SIMPLE SUMMARY: Endogenous retroviruses (ERVs) are integrated retroviral elements that cover 8% of the human genome, representing thereby four-fold the fraction of the genome encoding for protein-coding genes. Overall, their expression represents up to 0.5% of all non-rRNA transcripts in mesothelioma, and some are specifically re-activated. This part of the genome has been considered until recently “junk DNA” or “DNA dark matter”. However, analysis of ERV expression has recently gained attention in several cancers, especially in the context of immunotherapy. In this review, our aim is to raise the curiosity of non-specialists by illustrating the potential of exploring the expression of “DNA dark matter” for prognosis and immunotherapy, potentially as predictive biomarkers in mesothelioma. ABSTRACT: Recent high-throughput RNA sequencing technologies have confirmed that a large part of the non-coding genome is transcribed. The priority for further investigations is nevertheless generally given in cancer to coding sequences, due to the obvious interest of finding therapeutic targets. In addition, several RNA-sequencing pipelines eliminate repetitive sequences, which are difficult to analyze.
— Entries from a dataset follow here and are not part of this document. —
(* ===== verification/RegistryTheorems.v ===== *)
(** * The typed index of a registry

    First a small registry on which the client's theorems are instantiated (a
    keyed single handler, a batch handler and a flow, declared, finalized with
    the default configuration and its flows prepared), then what holds of every
    registry a program can build. *)
From S2P Require Import Prelude Externals Failure Config Models Transitions Lifecycle.
From S2P Require Import Json Registry Submission RegistryFacts.
#[local] Open Scope Z_scope.

(** Texts stand for their JSON values; the digest is the identity. *)
Fixpoint demo_value_text (v : Json) : string :=
  match v with
  | JNull => "null"
  | JBool b => if b then "true" else "false"
  | JNumber s => s
  | JString s => DemoExternals.demo_json_string s
  | JArray l => "[" +:+ String.concat "," (List.map demo_value_text l) +:+ "]"
  | JObject m =>
      "{" +:+ String.concat ","
        (List.map (λ p, DemoExternals.demo_json_string p.1 +:+ ":" +:+ demo_value_text p.2) m) +:+ "}"
  end.

Module DemoSerialization.
#[export] Instance serialization : Serialization := {|
  value_text v := Ok (demo_value_text v);
  failure_text f := Ok ("{" +:+ failure_message f +:+ "}");
  blake3_hex s := s;
|}.
End DemoSerialization.

Definition demo_payload (type : TypeId) (v : Json) : Payload :=
  {| pl_type := type; pl_type_name := "demo"; pl_value := Ok v; pl_text := Ok (demo_value_text v);
     pl_wire := true |}.

(** Decodes any text as a payload of the type. *)
Definition demo_decode (type : TypeId) (text : string) : option Payload :=
  Some (demo_payload type (JString text)).

Definition mail_type : TypeId := 1%N.
Definition image_type : TypeId := 2%N.
Definition order_type : TypeId := 3%N.

Definition mail_task : RegisteredTask :=
  registered_new
    (definition_idempotency {| ti_revision := "v1"; ti_key := λ p, match pl_text p with Ok t => Some t | Err _ => None end |}
       (task_definition_new mail_type "Mail" "mail"))
    (HSingle {| ca_decode := demo_decode mail_type; ca_call := λ _ _, Some BoxUnit |}).

(** Fails the second of its items. *)
Definition image_task : RegisteredTask :=
  registered_new (task_definition_new image_type "Image" "image")
    (HBatch {| bc_decode := demo_decode image_type;
               bc_call := λ items, Some (BoxOutcomes (imap (λ i _, if (i =? 1)%nat then OutFail "no" else OutComplete) items)) |}).

(** Spawns one mail. *)
Definition order_task : RegisteredTask :=
  registered_new (task_definition_new order_type "Order" "order")
    (HFlowFactory (Some (inr {| ca_decode := demo_decode order_type;
      ca_call := λ _ _, Some (BoxFlow (FlowSpawn (demo_payload mail_type (JString "hi")) "{}" task_options_new)) |}))).

Definition demo_declared : TaskRegistry :=
  (register order_task (register image_task (register mail_task registry_new).2).2).2.

#[local] Existing Instance DemoExternals.externals.

Definition or_new (r : result TaskRuntimeError TaskRegistry) : TaskRegistry :=
  match r with Ok r => r | Err _ => registry_new end.
Definition demo_finalized : TaskRegistry := or_new (finalize task_conf_default demo_declared).
Definition demo_registry : TaskRegistry := or_new (prepare_flows demo_finalized).

(** The registry is one a program can build and finalize. *)
Lemma demo_declared_ok : finalize task_conf_default demo_declared = Ok demo_finalized.
Proof. vm_compute. reflexivity. Qed.
Lemma demo_prepared_ok : prepare_flows demo_finalized = Ok demo_registry.
Proof. vm_compute. reflexivity. Qed.

(** ** Properties of the registry

    What registration and finalization promise to clients, stores and runners. *)

(** C35: in every registry a program can build, whatever declarations and merges succeed or
    fail, a payload resolves to a handler exactly when one is registered for its type, that
    handler is stored under its own valid name and accepts the payload's box, and no two
    handlers share an input type. *)
Theorem typed_index_is_exact r :
  built r →
  (∀ input t, task_for_payload r input = Ok t ↔
     rg_tasks r !! rt_name t = Some t ∧ validate_box t input = Ok tt) ∧
  (∀ n t, rg_tasks r !! n = Some t → rt_name t = n ∧ validate_task_name n = Ok tt) ∧
  (∀ n m t u, rg_tasks r !! n = Some t → rg_tasks r !! m = Some u →
     rt_type_id t = rt_type_id u → n = m).
Proof.
  intros Hb. pose proof (built_ok r Hb) as [Hn Ht _ _]. split_and!.
  - intros input t. unfold task_for_payload, validate_box. split.
    + intros H. apply result_bind_ok in H as (n & H1%ok_or_ok & H2%ok_or_ok).
      destruct (Hn _ _ H2) as [-> _]. split; [done|].
      apply Ht in H1 as (u & Hu & <-). simplify_eq. by rewrite N.eqb_refl.
    + intros [H1 H2]. destruct (N.eqb_spec (rt_type_id t) (pl_type input)) as [He|]; [|done].
      assert (H : rg_typed_map r !! pl_type input = Some (rt_name t)) by (apply Ht; eauto).
      rewrite H. simpl. by rewrite H1.
  - exact Hn.
  - intros n m t u H1 H2 He.
    assert (Ha : rg_typed_map r !! rt_type_id t = Some n) by (apply Ht; eauto).
    assert (Hc : rg_typed_map r !! rt_type_id t = Some m) by (apply Ht; eauto). congruence.
Qed.

(** every finalized registry has a store configuration, and it describes exactly the
    registry: each handler once with its kind, the resolved lanes, and for each keyed handler one
    idempotency entry with its effective lane, its revision and that lane's retention. *)
Theorem store_conf_describes_registry `{X : Externals} r :
  finalized r →
  ∃ conf, store_conf r = Ok conf ∧ sc_lanes conf = rg_lanes r ∧
    sc_max_all_children conf = cf_max_all_children (rg_config r) ∧
    NoDup (sc_handlers conf).*1 ∧
    (∀ n k, (n, k) ∈ sc_handlers conf ↔ ∃ t, rg_tasks r !! n = Some t ∧ task_kind t = k) ∧
    (∀ e, e ∈ sc_idempotency conf ↔
       ∃ t, rg_tasks r !! ic_handler e = Some t ∧ idempotency_entry_of r e t).
Proof.
  intros Hf. destruct (finalized_ok r Hf) as [Hr Hl].
  destruct (idempotency_entries_spec r (registry_values r)) as (es & Hes & Hspec).
  { apply Forall_forall. intros t Ht%elem_registry_values; [|done]. apply elem_lane_find.
    by eapply la_lane. }
  unfold store_conf, idempotency_conf. rewrite Hes. simpl. eexists. split; [done|]. simpl.
  split_and!; [done|done| | |].
  - rewrite <- list_fmap_compose. cbn.
    replace (fst ∘ _ <$> registry_values r) with (rt_name <$> registry_values r) by done.
    rewrite registry_values_names by done. apply NoDup_fst_map_to_list.
  - intros n k. rewrite list_elem_of_fmap. split.
    + intros (t & [= -> ->] & Ht%elem_registry_values); [|done]. by exists t.
    + intros (t & Ht & <-). exists t. destruct (ro_named _ Hr _ _ Ht) as [<- _].
      split; [done|]. by apply elem_registry_values.
  - intros e. rewrite Hspec. split.
    + intros (t & Ht%elem_registry_values & He); [|done]. exists t. split; [|done].
      by destruct He as (p & lane & _ & _ & ->).
    + intros (t & Ht & He). exists t. split; [|done]. apply elem_registry_values; [done|].
      by destruct (ro_named _ Hr _ _ Ht) as [<- _] in Ht.
Qed.

(** ** Witnesses *)

Lemma demo_declared_built : built demo_declared.
Proof. do 3 apply built_register. apply built_new. Qed.

#[local] Existing Instance DemoExternals.externals.

Lemma demo_finalized_finalized : finalized demo_finalized.
Proof. exact (finalized_by _ _ _ demo_declared_built demo_declared_ok). Qed.
Lemma demo_registry_finalized : finalized demo_registry.
Proof. exact (finalized_prepared _ _ demo_finalized_finalized demo_prepared_ok). Qed.

Lemma typed_index_is_exact_witness :
  task_for_payload demo_declared (demo_payload mail_type JNull) = Ok mail_task ∧
  validate_box mail_task (demo_payload mail_type JNull) = Ok tt.
Proof.
  destruct (typed_index_is_exact demo_declared demo_declared_built) as (H & _ & _).
  assert (Ht : task_for_payload demo_declared (demo_payload mail_type JNull) = Ok mail_task)
    by (vm_compute; reflexivity).
  split; [exact Ht|]. apply H. exact Ht.
Defined.

Lemma store_conf_describes_registry_witness :
  ∃ conf, store_conf demo_registry = Ok conf ∧ ("order", Flow)%string ∈ sc_handlers conf.
Proof.
  destruct (store_conf_describes_registry demo_registry demo_registry_finalized)
    as (conf & Hc & _ & _ & _ & Hh & _).
  exists conf. split; [exact Hc|]. apply Hh.
  destruct (rg_tasks demo_registry !! "order"%string) as [t|] eqn:Ht; [|vm_compute in Ht; discriminate].
  exists t. split; [reflexivity|]. vm_compute in Ht. injection Ht as <-. reflexivity.
Defined.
In this review, we shall focus on endogenous retroviruses. These sequences are remnants of ancestral germline infections by exogenous retroviruses. These sequences represent 8% of human genome, meaning four-fold the fraction of the genome encoding for proteins. These sequences are generally mostly repressed in normal adult tissues, but pathological conditions lead to their de-repression. Specific mesothelioma-associated endogenous retrovirus expression and their association to clinical outcome is discussed.